==== Provided material ====

Lemma discard_capsules_ok g id io q :
  io_ok io -> aligned io q g -> (forall s, capsule_streams io !! id = Some s -> is_Some (finished_at s) /\ offset s = 0) ->
  forall io', capsule_streams io' = alter (fun s => s <| send_queue := [] |> <| staged_bytes := 0 |> <| offset := 0 |>) id (capsule_streams io) ->
  aligned io' q g.
Proof.
  intros Hok [Hd Ha] Hfin io' Hst. split; rewrite Hst.
  - intros i. rewrite lookup_alter_is_Some. apply Hd.
  - intros i caps Hg. destruct (decide (i = id)) as [->|Hne]; [|rewrite lookup_alter_ne by done; eauto].
    rewrite lookup_alter_eq. destruct (Ha id caps Hg) as [Hr|Hs']; [by left|right].
    destruct (capsule_streams io !! id) as [s|] eqn:Hs; [|done]. destruct (Hfin s eq_refl) as [Hf Ho]. cbn.
    destruct Hs' as (Hfi & sent & rest & Hc & _ & Hb). split; [done|]. exists sent, rest. cbn.
    split_and!; [done|by right|]. by rewrite Hb, Ho.
Qed.
(* ===== verification/Handlers.v ===== *)
(** * The HTTP/3 handlers of a connection

    What a shard does with one connection: it polls HTTP/3 events, dispatches
    CONNECT requests, checks credentials, sets tunnels up, relays and closes
    them.  Models [src/server/request.rs], [src/server/authentication.rs],
    [poll_http3_events] of [src/server/shard_packets.rs] and
    [src/server/shard_tunnels.rs].  The look-up of the connection by its index and
    the marks that schedule it are those of [Scheduler.v] and [Ingress.v]. *)

From stdpp Require Import list gmap strings sorting.
From S2P Require Import Prelude Net Routing AddressPool ClientIdentity Lease Datagram Uri Auth Config Request Policy.
From S2P Require Import TcpTunnel TargetUdp UdpTunnel Quiche QuicBatch Connection CapsuleIo Client.
Open Scope Z_scope.

Definition MAX_PENDING_AUTH_PER_CONNECTION : nat := 16.
Definition MAX_REQUEST_STREAMS : nat := 4096.
Definition MAX_FRAMING_RETRIES : nat := 64.

(** A prechecked request whose password has to be verified. *)
Record PendingAuth := {
  pa_stream : Z;
  pa_credential : Credential;
  pa_password : bytes;
  pa_request : ConnectRequest;
}.

(** Tunnel work collected while headers are processed. *)
Record PendingConnectSetups := {
  setup_tcp : list (Z * UdpTarget);
  setup_udp : list (Z * UdpTarget * DatagramHeader);
  setup_ip : list Z;
}.
#[export] Instance PendingConnectSetups_eta : Eta PendingConnectSetups := fun r =>
  {| setup_tcp := setup_tcp r; setup_udp := setup_udp r; setup_ip := setup_ip r |}.
Definition no_setups : PendingConnectSetups := {| setup_tcp := []; setup_udp := []; setup_ip := [] |}.

(** What the event loop of one poll collects. *)
Record Batch := {
  setups : PendingConnectSetups;
  closed_ip_streams : list Z;
  failed_tcp_streams : list Z;
  closed_capsule_streams : list Z;
  finished_capsule_streams : list Z;
  pending_auth : list PendingAuth;
}.
#[export] Instance Batch_eta : Eta Batch := fun r =>
  {| setups := setups r; closed_ip_streams := closed_ip_streams r; failed_tcp_streams := failed_tcp_streams r;
     closed_capsule_streams := closed_capsule_streams r; finished_capsule_streams := finished_capsule_streams r;
     pending_auth := pending_auth r |}.
Definition no_batch : Batch :=
  {| setups := no_setups; closed_ip_streams := []; failed_tcp_streams := []; closed_capsule_streams := [];
     finished_capsule_streams := []; pending_auth := [] |}.

(** The response that opens a tunnel. *)
Definition ok_headers (capsules : bool) : list Header :=
  (":status"%string, status_buf 200) :: (if capsules then [("capsule-protocol"%string, str "?1")] else []).

Section handlers.
Context `{HQ : Quiche} `{HO : Outside}.
Context (order : gset Z -> list Z) (work : conn -> nat).
Context (base64_decode : bytes -> option bytes).
(** The configuration, and whether the listener checks Basic credentials. *)
Context (config : ServerConfig) (auth_enabled : bool).

(** ** Requests *)

Definition handle_connect_udp (stream : Z) (path : bytes) (p : PendingConnectSetups) : M PendingConnectSetups :=
  match parse_udp_path path (str (udp_uri_template (udp_proxy config))) with
  | Err _ => _ ← send_error_response order stream 400; mret p
  | Panic => panic
  | Ok target =>
      match header_new stream with
      | Ok header => mret (p <| setup_udp ::= fun l => l ++ [(stream, target, header)] |>)
      | Err _ => _ ← send_error_response order stream 400; mret p
      | Panic => panic
      end
  end.

Definition dispatch_connect (stream : Z) (request : ConnectRequest) (p : PendingConnectSetups)
    : M PendingConnectSetups :=
  match request with
  | RequestTcp authority =>
      match parse_connect_authority authority with
      | Ok target => mret (p <| setup_tcp ::= fun l => l ++ [(stream, target)] |>)
      | Err _ => _ ← send_error_response order stream 400; mret p
      | Panic => panic
      end
  | RequestUdp path => handle_connect_udp stream path p
  | RequestIp path standard valid =>
      match prepare_connect_ip path standard valid config with
      | Ok _ => mret (p <| setup_ip ::= fun l => l ++ [stream] |>)
      | Err status => _ ← send_error_response order stream status; mret p
      | Panic => panic
      end
  end.

Definition handle_request (stream : Z) (headers : list Header) (p : PendingConnectSetups)
    : M (PendingConnectSetups * option PendingAuth) :=
  let r := scan_headers headers in
  match classify r config with
  | None => _ ← send_error_response order stream 404; mret (p, None)
  | Some request =>
      if negb auth_enabled then p ← dispatch_connect stream request p; mret (p, None)
      else if duplicate_proxy_authorization r then _ ← send_auth_rejection order stream; mret (p, None)
      else
        state ← perform (load_auth stream);
        let '(a, cached) := state : Authenticator * (Credential -> bytes -> bool) in
        match precheck base64_decode a cached (proxy_authorization r) with
        | Authenticated =>
            deadline ← gets first_auth_deadline;
            expired ← match deadline with
                      | Some at_ => t ← call_ now; mret (bool_decide (at_ <= t))
                      | None => mret false
                      end;
            if expired : bool then mret (p, None) else
            _ ← modify (fun c => c <| first_auth_deadline := None |>);
            p ← dispatch_connect stream request p; mret (p, None)
        | Rejected => _ ← send_auth_rejection order stream; mret (p, None)
        | NeedsVerify credential password =>
            mret (p, Some {| pa_stream := stream; pa_credential := credential; pa_password := password;
                             pa_request := request |})
        end
  end.

(** ** The request body of a TCP tunnel *)

(** [finish_client] and [queue_client_data] of a tunnel, and on the tunnel of a
    stream. *)
Definition finish_client (stream : Z) (t : TcpTunnel) : M TcpTunnel :=
  if TcpTunnel.client_finished t then mret t else
  at_ ← call_ now;
  _ ← perform (tcp_send_finish stream);
  mret (set_tunnel t at_ (pending_responses t) (upstream_finished t) (response_finished t) true (writer_finished t)).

====

-- What you need to do --
Above are the records; reproduce all of them exactly.

-- Response --
Lemma discard_capsules_ok g id io q :
  io_ok io -> aligned io q g -> (forall s, capsule_streams io !! id = Some s -> is_Some (finished_at s) /\ offset s = 0) ->
  forall io', capsule_streams io' = alter (fun s => s <| send_queue := [] |> <| staged_bytes := 0 |> <| offset := 0 |>) id (capsule_streams io) ->
  aligned io' q g.
Proof.
  intros Hok [Hd Ha] Hfin io' Hst. split; rewrite Hst.
  - intros i. rewrite lookup_alter_is_Some. apply Hd.
  - intros i caps Hg. destruct (decide (i = id)) as [->|Hne]; [|rewrite lookup_alter_ne by done; eauto].
    rewrite lookup_alter_eq. destruct (Ha id caps Hg) as [Hr|Hs']; [by left|right].
    destruct (capsule_streams io !! id) as [s|] eqn:Hs; [|done]. destruct (Hfin s eq_refl) as [Hf Ho]. cbn.
    destruct Hs' as (Hfi & sent & rest & Hc & _ & Hb). split; [done|]. exists sent, rest. cbn.
    split_and!; [done|by right|]. by rewrite Hb, Ho.
Qed.
(* ===== verification/Handlers.v ===== *)
(** * The HTTP/3 handlers of a connection

    What a shard does with one connection: it polls HTTP/3 events, dispatches
    CONNECT requests, checks credentials, sets tunnels up, relays and closes
    them.  Models [src/server/request.rs], [src/server/authentication.rs],
    [poll_http3_events] of [src/server/shard_packets.rs] and
    [src/server/shard_tunnels.rs].  The look-up of the connection by its index and
    the marks that schedule it are those of [Scheduler.v] and [Ingress.v]. *)

From stdpp Require Import list gmap strings sorting.
From S2P Require Import Prelude Net Routing AddressPool ClientIdentity Lease Datagram Uri Auth Config Request Policy.
From S2P Require Import TcpTunnel TargetUdp UdpTunnel Quiche QuicBatch Connection CapsuleIo Client.
Open Scope Z_scope.

Definition MAX_PENDING_AUTH_PER_CONNECTION : nat := 16.
Definition MAX_REQUEST_STREAMS : nat := 4096.
Definition MAX_FRAMING_RETRIES : nat := 64.

(** A prechecked request whose password has to be verified. *)
Record PendingAuth := {
  pa_stream : Z;
  pa_credential : Credential;
  pa_password : bytes;
  pa_request : ConnectRequest;
}.

(** Tunnel work collected while headers are processed. *)
Record PendingConnectSetups := {
  setup_tcp : list (Z * UdpTarget);
  setup_udp : list (Z * UdpTarget * DatagramHeader);
  setup_ip : list Z;
}.
#[export] Instance PendingConnectSetups_eta : Eta PendingConnectSetups := fun r =>
  {| setup_tcp := setup_tcp r; setup_udp := setup_udp r; setup_ip := setup_ip r |}.
Definition no_setups : PendingConnectSetups := {| setup_tcp := []; setup_udp := []; setup_ip := [] |}.

(** What the event loop of one poll collects. *)
Record Batch := {
  setups : PendingConnectSetups;
  closed_ip_streams : list Z;
  failed_tcp_streams : list Z;
  closed_capsule_streams : list Z;
  finished_capsule_streams : list Z;
  pending_auth : list PendingAuth;
}.
#[export] Instance Batch_eta : Eta Batch := fun r =>
  {| setups := setups r; closed_ip_streams := closed_ip_streams r; failed_tcp_streams := failed_tcp_streams r;
     closed_capsule_streams := closed_capsule_streams r; finished_capsule_streams := finished_capsule_streams r;
     pending_auth := pending_auth r |}.
Definition no_batch : Batch :=
  {| setups := no_setups; closed_ip_streams := []; failed_tcp_streams := []; closed_capsule_streams := [];
     finished_capsule_streams := []; pending_auth := [] |}.

(** The response that opens a tunnel. *)
Definition ok_headers (capsules : bool) : list Header :=
  (":status"%string, status_buf 200) :: (if capsules then [("capsule-protocol"%string, str "?1")] else []).

Section handlers.
Context `{HQ : Quiche} `{HO : Outside}.
Context (order : gset Z -> list Z) (work : conn -> nat).
Context (base64_decode : bytes -> option bytes).
(** The configuration, and whether the listener checks Basic credentials. *)
Context (config : ServerConfig) (auth_enabled : bool).

(** ** Requests *)

Definition handle_connect_udp (stream : Z) (path : bytes) (p : PendingConnectSetups) : M PendingConnectSetups :=
  match parse_udp_path path (str (udp_uri_template (udp_proxy config))) with
  | Err _ => _ ← send_error_response order stream 400; mret p
  | Panic => panic
  | Ok target =>
      match header_new stream with
      | Ok header => mret (p <| setup_udp ::= fun l => l ++ [(stream, target, header)] |>)
      | Err _ => _ ← send_error_response order stream 400; mret p
      | Panic => panic
      end
  end.

Definition dispatch_connect (stream : Z) (request : ConnectRequest) (p : PendingConnectSetups)
    : M PendingConnectSetups :=
  match request with
  | RequestTcp authority =>
      match parse_connect_authority authority with
      | Ok target => mret (p <| setup_tcp ::= fun l => l ++ [(stream, target)] |>)
      | Err _ => _ ← send_error_response order stream 400; mret p
      | Panic => panic
      end
  | RequestUdp path => handle_connect_udp stream path p
  | RequestIp path standard valid =>
      match prepare_connect_ip path standard valid config with
      | Ok _ => mret (p <| setup_ip ::= fun l => l ++ [stream] |>)
      | Err status => _ ← send_error_response order stream status; mret p
      | Panic => panic
      end
  end.

Definition handle_request (stream : Z) (headers : list Header) (p : PendingConnectSetups)
    : M (PendingConnectSetups * option PendingAuth) :=
  let r := scan_headers headers in
  match classify r config with
  | None => _ ← send_error_response order stream 404; mret (p, None)
  | Some request =>
      if negb auth_enabled then p ← dispatch_connect stream request p; mret (p, None)
      else if duplicate_proxy_authorization r then _ ← send_auth_rejection order stream; mret (p, None)
      else
        state ← perform (load_auth stream);
        let '(a, cached) := state : Authenticator * (Credential -> bytes -> bool) in
        match precheck base64_decode a cached (proxy_authorization r) with
        | Authenticated =>
            deadline ← gets first_auth_deadline;
            expired ← match deadline with
                      | Some at_ => t ← call_ now; mret (bool_decide (at_ <= t))
                      | None => mret false
                      end;
            if expired : bool then mret (p, None) else
            _ ← modify (fun c => c <| first_auth_deadline := None |>);
            p ← dispatch_connect stream request p; mret (p, None)
        | Rejected => _ ← send_auth_rejection order stream; mret (p, None)
        | NeedsVerify credential password =>
            mret (p, Some {| pa_stream := stream; pa_credential := credential; pa_password := password;
                             pa_request := request |})
        end
  end.

(** ** The request body of a TCP tunnel *)

(** [finish_client] and [queue_client_data] of a tunnel, and on the tunnel of a
    stream. *)
Definition finish_client (stream : Z) (t : TcpTunnel) : M TcpTunnel :=
  if TcpTunnel.client_finished t then mret t else
  at_ ← call_ now;
  _ ← perform (tcp_send_finish stream);
  mret (set_tunnel t at_ (pending_responses t) (upstream_finished t) (response_finished t) true (writer_finished t)).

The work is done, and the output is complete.